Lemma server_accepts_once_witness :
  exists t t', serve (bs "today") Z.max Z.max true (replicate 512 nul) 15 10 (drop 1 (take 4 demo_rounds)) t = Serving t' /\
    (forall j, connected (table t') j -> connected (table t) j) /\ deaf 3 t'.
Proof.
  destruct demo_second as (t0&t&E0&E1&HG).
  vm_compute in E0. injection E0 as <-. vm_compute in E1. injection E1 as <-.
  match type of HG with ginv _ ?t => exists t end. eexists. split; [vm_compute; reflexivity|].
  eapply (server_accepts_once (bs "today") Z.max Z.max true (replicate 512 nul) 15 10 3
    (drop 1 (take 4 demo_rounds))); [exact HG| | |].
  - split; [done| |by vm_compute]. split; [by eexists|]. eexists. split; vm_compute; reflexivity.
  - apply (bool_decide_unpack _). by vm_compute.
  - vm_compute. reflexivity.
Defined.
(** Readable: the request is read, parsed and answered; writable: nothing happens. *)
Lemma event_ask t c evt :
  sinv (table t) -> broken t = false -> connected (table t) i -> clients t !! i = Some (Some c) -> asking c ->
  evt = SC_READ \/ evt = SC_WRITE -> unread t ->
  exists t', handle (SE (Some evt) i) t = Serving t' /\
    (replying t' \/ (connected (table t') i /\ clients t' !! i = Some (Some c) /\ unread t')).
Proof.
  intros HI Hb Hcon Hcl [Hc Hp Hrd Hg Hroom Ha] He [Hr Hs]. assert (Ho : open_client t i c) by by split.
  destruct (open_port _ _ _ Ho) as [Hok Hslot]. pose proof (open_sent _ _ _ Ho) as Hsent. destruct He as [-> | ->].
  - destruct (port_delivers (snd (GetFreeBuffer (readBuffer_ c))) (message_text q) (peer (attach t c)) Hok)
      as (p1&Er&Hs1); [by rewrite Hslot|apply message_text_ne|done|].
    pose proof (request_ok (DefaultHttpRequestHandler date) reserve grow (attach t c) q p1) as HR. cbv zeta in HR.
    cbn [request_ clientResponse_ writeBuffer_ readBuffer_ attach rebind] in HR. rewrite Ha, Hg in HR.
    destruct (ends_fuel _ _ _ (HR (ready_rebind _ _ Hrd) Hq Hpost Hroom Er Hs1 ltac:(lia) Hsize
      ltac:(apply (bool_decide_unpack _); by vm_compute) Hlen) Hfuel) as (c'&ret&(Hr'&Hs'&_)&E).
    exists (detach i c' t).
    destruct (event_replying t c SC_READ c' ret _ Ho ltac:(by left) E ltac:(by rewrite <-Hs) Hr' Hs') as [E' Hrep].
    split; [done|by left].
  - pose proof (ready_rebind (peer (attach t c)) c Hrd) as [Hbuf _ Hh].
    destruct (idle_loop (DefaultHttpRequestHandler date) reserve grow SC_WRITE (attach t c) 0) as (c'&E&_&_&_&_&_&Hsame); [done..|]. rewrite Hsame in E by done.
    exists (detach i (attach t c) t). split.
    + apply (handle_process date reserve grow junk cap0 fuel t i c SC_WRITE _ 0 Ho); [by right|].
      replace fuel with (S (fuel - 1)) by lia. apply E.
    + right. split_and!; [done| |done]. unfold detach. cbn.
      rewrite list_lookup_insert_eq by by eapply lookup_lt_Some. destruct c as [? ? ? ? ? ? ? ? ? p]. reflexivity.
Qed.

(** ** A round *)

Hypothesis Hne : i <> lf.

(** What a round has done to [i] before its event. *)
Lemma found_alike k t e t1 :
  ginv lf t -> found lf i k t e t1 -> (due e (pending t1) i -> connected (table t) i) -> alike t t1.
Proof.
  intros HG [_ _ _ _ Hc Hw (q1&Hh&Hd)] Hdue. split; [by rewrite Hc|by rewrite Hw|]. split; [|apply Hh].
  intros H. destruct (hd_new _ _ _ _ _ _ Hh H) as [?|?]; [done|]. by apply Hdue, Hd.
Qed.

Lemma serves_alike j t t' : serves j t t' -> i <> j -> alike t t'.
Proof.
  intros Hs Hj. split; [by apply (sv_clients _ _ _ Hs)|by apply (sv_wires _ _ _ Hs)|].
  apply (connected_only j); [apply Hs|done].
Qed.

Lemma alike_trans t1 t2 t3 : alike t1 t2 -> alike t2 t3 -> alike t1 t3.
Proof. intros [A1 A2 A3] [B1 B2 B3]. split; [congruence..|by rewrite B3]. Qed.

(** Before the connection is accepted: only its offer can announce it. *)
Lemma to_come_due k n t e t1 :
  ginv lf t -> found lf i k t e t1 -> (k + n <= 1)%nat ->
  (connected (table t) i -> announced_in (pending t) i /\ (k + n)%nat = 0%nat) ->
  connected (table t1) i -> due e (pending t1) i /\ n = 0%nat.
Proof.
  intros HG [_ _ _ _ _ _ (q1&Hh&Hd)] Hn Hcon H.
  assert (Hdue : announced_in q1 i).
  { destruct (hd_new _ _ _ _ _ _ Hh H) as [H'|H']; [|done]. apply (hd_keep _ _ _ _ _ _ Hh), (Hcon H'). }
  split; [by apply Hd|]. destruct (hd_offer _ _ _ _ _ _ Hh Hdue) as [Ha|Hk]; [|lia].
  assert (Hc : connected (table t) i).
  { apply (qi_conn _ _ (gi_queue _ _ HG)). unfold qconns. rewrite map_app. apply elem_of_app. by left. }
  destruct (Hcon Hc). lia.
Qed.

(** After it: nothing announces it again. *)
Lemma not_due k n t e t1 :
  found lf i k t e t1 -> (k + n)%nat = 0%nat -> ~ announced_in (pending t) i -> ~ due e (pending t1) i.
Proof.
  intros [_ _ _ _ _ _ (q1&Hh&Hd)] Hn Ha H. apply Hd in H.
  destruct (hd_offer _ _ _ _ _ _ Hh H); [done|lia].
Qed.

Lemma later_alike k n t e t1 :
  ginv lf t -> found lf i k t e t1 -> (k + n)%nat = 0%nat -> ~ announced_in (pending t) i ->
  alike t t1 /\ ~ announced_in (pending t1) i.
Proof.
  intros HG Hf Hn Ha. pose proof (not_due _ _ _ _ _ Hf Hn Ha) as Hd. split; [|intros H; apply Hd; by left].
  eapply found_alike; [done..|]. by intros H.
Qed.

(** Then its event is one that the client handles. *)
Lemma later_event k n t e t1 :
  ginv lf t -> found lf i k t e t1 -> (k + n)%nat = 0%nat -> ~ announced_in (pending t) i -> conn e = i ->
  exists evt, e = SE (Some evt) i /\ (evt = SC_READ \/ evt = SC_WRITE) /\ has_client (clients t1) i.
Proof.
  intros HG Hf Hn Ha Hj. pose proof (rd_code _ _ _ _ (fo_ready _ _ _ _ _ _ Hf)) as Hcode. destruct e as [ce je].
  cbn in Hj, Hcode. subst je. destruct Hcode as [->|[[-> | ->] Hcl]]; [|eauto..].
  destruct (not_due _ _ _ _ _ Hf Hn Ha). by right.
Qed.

^^^^^^^^^^^^^^^^

Lines holding "grow" in the data above: copy each of them.

    pose proof (request_ok (DefaultHttpRequestHandler date) reserve grow (attach t c) q p1) as HR. cbv zeta in HR.
    destruct (idle_loop (DefaultHttpRequestHandler date) reserve grow SC_WRITE (attach t c) 0) as (c'&E&_&_&_&_&_&Hsame); [done..|]. rewrite Hsame in E by done.
    + apply (handle_process date reserve grow junk cap0 fuel t i c SC_WRITE _ 0 Ho); [by right|].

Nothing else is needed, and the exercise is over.